- [EXERCISE GOAL]: Of the lines listed below, return exactly those that run from the line containing "rewrite Eo. left." through the line containing "apply bt_sorted_inv in", both included.

__________

(* ===== verification/BookTop.v ===== *)
(** * Top of book: best prices, integrity, crossed books, [L1_MBP] updates *)

From stdpp Require Import base numbers list gmap sets strings.
From Stdlib Require Import ZArith Lia Sorted.
From S2P Require Import Prelude F64 Fixed Price Quantity Enums Money OrderEvents Maps Ladder LadderInv Book BookSpec.

Section Top.
Context `{M : Mode} `{B : BookOrderApi} `{L : !BookOrderLaws} `{D : BookDataApi}.
Implicit Types (b : OrderBook) (o : BookOrder) (l : BookLadder) (lv : BookLevel).

(** ** The best level *)

Lemma order_at_level l k lv id o :
  ladder_ok l -> (k, lv) ∈ ld_levels l -> (id, o) ∈ lv_orders lv -> order_at l id = Some o.
Proof.
  intros Hok Hk Hin. assert (Hid : id ∈ im_keys (lv_orders lv)).
  { apply list_elem_of_fmap. by exists (id, o). }
  destruct (lo_cached _ Hok _ _ _ Hk Hid) as (p & Hp & Hkey).
  unfold order_at. rewrite Hp. cbn.
  assert (Hg : bt_get bp_key p (ld_levels l) = Some lv).
  { pose proof (bt_elem_get bp_key k (ld_levels l) lv (lo_sorted _ Hok) Hk) as Hg.
    unfold bt_get in *. by rewrite Hkey. }
  rewrite Hg. cbn. unfold im_get.
  destruct (List.find (fun kv => kv.1 =? id) (lv_orders lv)) as [[j o']|] eqn:Ef.
  - apply List.find_some in Ef as [Ef1 Ef2]. cbn in Ef2. apply Z.eqb_eq in Ef2 as ->. cbn. f_equal.
    apply list_elem_of_In in Ef1.
    pose proof (lk_nodup _ _ _ (lo_levels _ Hok _ _ Hk)) as Hnd.
    unfold im_keys in Hnd.
    apply list_elem_of_lookup in Ef1 as [i Hi]. apply list_elem_of_lookup in Hin as [j Hj].
    assert (i = j) as ->.
    { eapply (NoDup_lookup _ _ _ id Hnd); rewrite list_lookup_fmap; [by rewrite Hi|by rewrite Hj]. }
    congruence.
  - exfalso. apply list_elem_of_In in Hin. apply (List.find_none _ _ Ef) in Hin.
    cbn in Hin. rewrite Z.eqb_refl in Hin. done.
Qed.

Lemma order_at_elem l id o :
  ladder_ok l -> order_at l id = Some o ->
  exists k lv, (k, lv) ∈ ld_levels l /\ (id, o) ∈ lv_orders lv /\
    p_raw (bo_price o) = p_raw (bp_value k).
Proof.
  intros Hok Ho. destruct (order_at_inv l id o Hok Ho) as (_ & _ & _ & p & lv & Hp & Hs & Hg & Hin & Hr).
  destruct (levels_get_elem l p lv Hok Hs Hg) as (k & Hk & _ & _ & Hraw).
  exists k, lv. split_and!; [done..|congruence].
Qed.

(** The first level is the best: no order of the side has a better price. *)
Lemma top_best l :
  ladder_ok l ->
  match top l with
  | None => forall id, order_at l id = None
  | Some lv => exists id o, level_first lv = Some o /\ order_at l id = Some o /\
      bp_side (lv_price lv) = ld_side l /\
      p_raw (bo_price o) = p_raw (bp_value (lv_price lv)) /\
      forall id' o', order_at l id' = Some o' ->
        bp_key (lv_price lv) <= bp_key (order_price l o')
  end.
Proof.
  intros Hok. unfold top. destruct (ld_levels l) as [|[k lv] m] eqn:El; cbn.
  - intros id. destruct (order_at l id) eqn:E; [|done].
    destruct (order_at_elem l id b Hok E) as (k & lv & Hk & _). rewrite El in Hk. by apply not_elem_of_nil in Hk.
  - assert (Hk : (k, lv) ∈ ld_levels l) by (rewrite El; left).
    pose proof (lo_levels _ Hok _ _ Hk) as Hlv. destruct Hlv as [Hs Hp Hne _ Hall].
    unfold level_first. destruct (lv_orders lv) as [|[id o] os] eqn:Eo; [done|]. cbn.
    apply Forall_cons in Hall as [(H1 & H2 & _) _]. cbn in *.
    exists id, o. rewrite Hp. split_and!; try done.
    + eapply order_at_level; [done|exact Hk|]. rewrite Eo. left.
    + intros id' o' Ho'. destruct (order_at_elem l id' o' Hok Ho') as (k' & lv' & Hk' & _ & Hr).
      pose proof (lk_side _ _ _ (lo_levels _ Hok _ _ Hk')) as Hs'.
      assert (Hkk : bp_key (order_price l o') = bp_key k').
      { apply bp_key_eq; [by rewrite Hs'|done]. }
      rewrite Hkk. pose proof (lo_sorted _ Hok) as Hsort. rewrite El in Hsort.
      apply bt_sorted_inv in Hsort as [_ Hf]. rewrite El in Hk'.
      apply elem_of_cons in Hk' as [[= <- <-]|Hk']; [lia|].
      rewrite Forall_forall in Hf. apply Z.lt_le_incl, Hf.
      apply list_elem_of_fmap. by exists (k', lv').
Qed.

(** The best price of a side: a price at which there is an order, and none
    better. *)
Definition better (s : OrderSideSpecified) (p q : Price) : Prop :=
  match s with SBuy => p_raw q < p_raw p | SSell => p_raw p < p_raw q end.
Definition best_price b (s : OrderSideSpecified) : option Price :=
  match s with SBuy => best_bid_price b | SSell => best_ask_price b end.
Definition best_size b (s : OrderSideSpecified) : option Quantity :=
  match s with SBuy => best_bid_size b | SSell => best_ask_size b end.
Definition has_side b (s : OrderSideSpecified) : bool :=
  match s with SBuy => has_bid b | SSell => has_ask b end.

__________

- [EXERCISE RESULT]:
    + eapply order_at_level; [done|exact Hk|]. rewrite Eo. left.
    + intros id' o' Ho'. destruct (order_at_elem l id' o' Hok Ho') as (k' & lv' & Hk' & _ & Hr).
      pose proof (lk_side _ _ _ (lo_levels _ Hok _ _ Hk')) as Hs'.
      assert (Hkk : bp_key (order_price l o') = bp_key k').
      { apply bp_key_eq; [by rewrite Hs'|done]. }
      rewrite Hkk. pose proof (lo_sorted _ Hok) as Hsort. rewrite El in Hsort.
      apply bt_sorted_inv in Hsort as [_ Hf]. rewrite El in Hk'.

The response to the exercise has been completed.